La scelta unilaterale dell'imputato non può, dunque, - secondo la Cassazione - fondare alcuna aspettativa circa un preteso diritto ad essere giudicati sulla sola base degli atti disponibili al momento dell'ordinanza di ammissione del rito perché, qualora il giudice, in qualsiasi momento, dovesse rendersi conto dell'incompletezza delle indagini e della conseguente impossibilità di possedere gli elementi necessari per la decisione, l'integrazione probatoria officiosa costituisce l'unica forma di bilanciamento rispetto alla inevitabilità del giudizio abbreviato, rimesso alla scelta unilaterale dell'imputato, ed essa non è condizionata alla sua complessità od alla lunghezza dei tempi dell'accertamento probatorio né è soggetta a limiti temporali e può dunque intervenire in qualsiasi momento e fase della procedura (Sez. 6, 23/01/2009 n. 11558, Trentadue, Rv. 243063).

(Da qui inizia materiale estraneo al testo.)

(* ===== verification/Scope.v ===== *)
(** * Column scopes (executor/src/scope.rs)

    The ordered schema of a possibly joined relation, and the resolution of a
    column reference to its place in the combined row. *)
From Stdlib Require Import ZArith Lia.
From stdpp Require Import base list gmap strings.
From S2P Require Import Prelude Keys Store Datum Catalog Errors.
Open Scope Z_scope.

(** [executor/src/scope.rs:14-18] ColumnBinding *)
Record ColumnBinding : Type := mkBinding {
  b_qualifier : option string;
  b_name : string;
  b_ty : ColumnType
}.

#[export] Instance ColumnBinding_eq_dec : EqDecision ColumnBinding.
Proof. solve_decision. Defined.

(** [executor/src/scope.rs:22-24] Scope *)
Definition Scope : Type := list ColumnBinding.

(** [executor/src/scope.rs:28-32] Scope::empty *)
Definition scope_empty : Scope := [].

(** [executor/src/scope.rs:36-48] Scope::single *)
Definition scope_single (table : Table) (qualifier : string) : Scope :=
  map (fun c => mkBinding (Some qualifier) (c_name c) (c_ty c)) (t_columns table).

(** [executor/src/scope.rs:51-53] Scope::width *)
Definition scope_width (s : Scope) : nat := length s.

(** [executor/src/scope.rs:56-58] Scope::ty_at, the index panicking out of range *)
Definition ty_at (s : Scope) (idx : nat) : option ColumnType := b_ty <$> s !! idx.

Definition has_qualifier (q : string) (c : ColumnBinding) : bool :=
  bool_decide (b_qualifier c = Some q).

(** [qualifier.is_none_or(..) && c.name == name] *)
Definition binding_matches (qualifier : option string) (name : string) (c : ColumnBinding) : bool :=
  match qualifier with None => true | Some q => has_qualifier q c end &&
  bool_decide (b_name c = name).

(** The loop of [resolve] from column [i] on. *)
Fixpoint resolve_loop (qualifier : option string) (name : string) (i : nat) (cs : list ColumnBinding)
    (found : option nat) : result ExecError (option nat) :=
  match cs with
  | [] => Ok found
  | c :: cs =>
      if binding_matches qualifier name c then
        match found with
        | Some _ => Err (EAmbiguousColumn name)
        | None => resolve_loop qualifier name (S i) cs (Some i)
        end
      else resolve_loop qualifier name (S i) cs found
  end.

(** [executor/src/scope.rs:63-83] Scope::resolve *)
Definition resolve (s : Scope) (qualifier : option string) (name : string) : result ExecError nat :=
  if match qualifier with Some q => negb (existsb (has_qualifier q) s) | None => false end
  then Err (EMissingFromEntry (default "" qualifier))
  else
    found ← resolve_loop qualifier name 0 s None;
    ok_or found (EUndefinedColumn name).

(** ** What [resolve] decides *)

(** The places whose binding matches, in order. *)
Definition matching (qualifier : option string) (name : string) (s : Scope) : list nat :=
  filter (fun i => default false (binding_matches qualifier name <$> s !! i) = true)
    (seq 0 (length s)).

Lemma seq_filter_shift (P : nat -> bool) k n :
  filter (fun i => P i = true) (seq (S k) n) = S <$> filter (fun i => P (S i) = true) (seq k n).
Proof.
  revert k; induction n as [|n IH]; intros k; [done|]. cbn [seq].
  rewrite !filter_cons, IH. by case_decide.
Qed.

Lemma matching_cons q n c s :
  matching q n (c :: s) =
  (if binding_matches q n c then [0%nat] else []) ++ (S <$> matching q n s).
Proof.
  unfold matching. cbn [length seq]. rewrite filter_cons.
  rewrite (seq_filter_shift (fun i => default false (binding_matches q n <$> (c :: s) !! i)) 0).
  cbn [lookup list_lookup fmap option_fmap option_map default]. by destruct (binding_matches q n c).
Qed.

Lemma resolve_loop_found q n i cs f :
  resolve_loop q n i cs (Some f) =
  if decide (matching q n cs = []) then Ok (Some f) else Err (EAmbiguousColumn n).
Proof.
  revert i; induction cs as [|c cs IH]; intros i; [done|]. cbn [resolve_loop].
  rewrite matching_cons. destruct (binding_matches q n c); [done|]. rewrite IH. cbn [app].
  destruct (matching q n cs); by repeat case_decide.
Qed.

Lemma resolve_loop_spec q n i cs :
  resolve_loop q n i cs None =
  match matching q n cs with
  | [] => Ok None
  | [k] => Ok (Some (i + k)%nat)
  | _ => Err (EAmbiguousColumn n)
  end.
Proof.
  revert i; induction cs as [|c cs IH]; intros i; [done|]. cbn [resolve_loop].
  rewrite matching_cons. destruct (binding_matches q n c); cbn [app].
  - rewrite resolve_loop_found. destruct (matching q n cs); [|done]. cbn. by rewrite Nat.add_0_r.
  - rewrite IH. destruct (matching q n cs) as [|k [|? ?]]; [done| |done]. cbn. do 2 f_equal. lia.
Qed.

(** The outcome by the number of matching columns. *)
Lemma resolve_spec s q n :
  resolve s q n =
  match q with
  | Some t => if existsb (has_qualifier t) s
              then match matching q n s with
                   | [] => Err (EUndefinedColumn n)
                   | [k] => Ok k
                   | _ => Err (EAmbiguousColumn n)
                   end
              else Err (EMissingFromEntry t)
  | None => match matching q n s with
            | [] => Err (EUndefinedColumn n)
            | [k] => Ok k
            | _ => Err (EAmbiguousColumn n)
            end
  end.
Proof.
  unfold resolve. rewrite resolve_loop_spec.
  destruct q as [t|]; [destruct (existsb (has_qualifier t) s); [|done]|]; cbn [negb];
    by destruct (matching _ n s) as [|k [|? ?]].
Qed.

Lemma resolve_ok s q n k :
  resolve s q n = Ok k -> exists c, s !! k = Some c /\ binding_matches q n c = true.
Proof.
  intros E. assert (k ∈ matching q n s) as Hk.
  { rewrite resolve_spec in E. destruct q as [t|]; [destruct (existsb _ s); [|done]|];
      destruct (matching _ n s) as [|k' [|? ?]]; simplify_eq; set_solver. }
  unfold matching in Hk. apply list_elem_of_filter in Hk as [Hm _].
  destruct (s !! k) as [c|]; [|done]. eauto.
Qed.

Peraltro, nella sentenza richiamata in motivazione, della Cassazione Sez. 6, n. 17360 del 13/04/2021, Prevete, udienza 13 aprile 2021 si legge: "in relazione al rito abbreviato cd. secco - come nella specie attivato dal ricorrente - non si tratta di recuperare poteri officiosi, diretti a snaturare la fondamentale funzione passiva del giudice nell'ambito del modello processuale accusatorio, ma di "recuperare" nella fase processuale attraverso l'attività integrativa le lacune investigative c.d. strutturali - le uniche perciò colmabili in quanto necessarie per la decisione - in linea con la modifica corrispondentemente apportata all'art. 421-bis cod. proc. pen. che, richiedendo ex ante il rispetto del principio di completezza delle indagini, impone al giudice dell'udienza preliminare di indicare al pubblico ministero, nel caso di indagini preliminari incomplete, l'espletamento di ulteriori indagini. Diversamente ne risulterebbe snaturato lo stesso processo penale ed i principi costituzionali che lo regolano perché la ricerca della verità "processuale" (v. Corte Cost. sentenza n. 3 del 1993), che presuppone che il giudice sia in possesso degli elementi necessari per decidere, rimane, nei limiti fissati dalle concorrenti garanzie costituzionali del giusto processo (art. 111 Cost.), fine primario ed ineludibile di esso in quanto, in un ordinamento improntato al principio di legalità (art. 25 Cost., comma 2) e fondato sull'obbligatorietà dell'azione penale (art. 112 Cost.), l'accertamento del fatto storico, necessario per pervenire ad una giusta decisione, non può essere impedito da una scelta unilaterale di una parte processuale sia essa l'imputato o il pubblico ministero.

L'art. 441, comma 5, cod. proc. pen. non si spinge al punto di dichiarare preclusa la facoltà del giudice di integrazione probatoria officiosa con riguardo alla ricostruzione storica del fatto ed all'attribuibilità di esso all'imputato - che costituiva nella precedente giurisprudenza un portato della ricostruzione strutturale dell'istituto in esame - e l'integrazione probatoria sarà ammessa quando risulti "necessaria ai fini della decisione" con la precisazione che l'integrazione non può spingersi sino al punto da alterare la concorrente funzione del processo penale, quale processo di parti a struttura accusatoria sicché il ricorso ai poteri ex art. 441, comma 5, cod. proc. pen. richiede non la totale assenza di informazione probatoria, al cui cospetto alcuna integrazione sarebbe ammissibile, ma esclusivamente l'incompletezza di essa, incompletezza che potrà essere colmata non con l'acquisizione di un qualsiasi elemento ma solo di quelli necessari per decidere".

In conclusione, nel giudizio abbreviato d'appello il giudice può esercitare il potere officioso di integrazione probatoria, perché la previsione dell'art. 441, comma quinto, cod. proc. pen., che attribuisce tale potere al giudice del rito abbreviato in primo grado, è estensibile, con gli stessi limiti, a quello del grado successivo.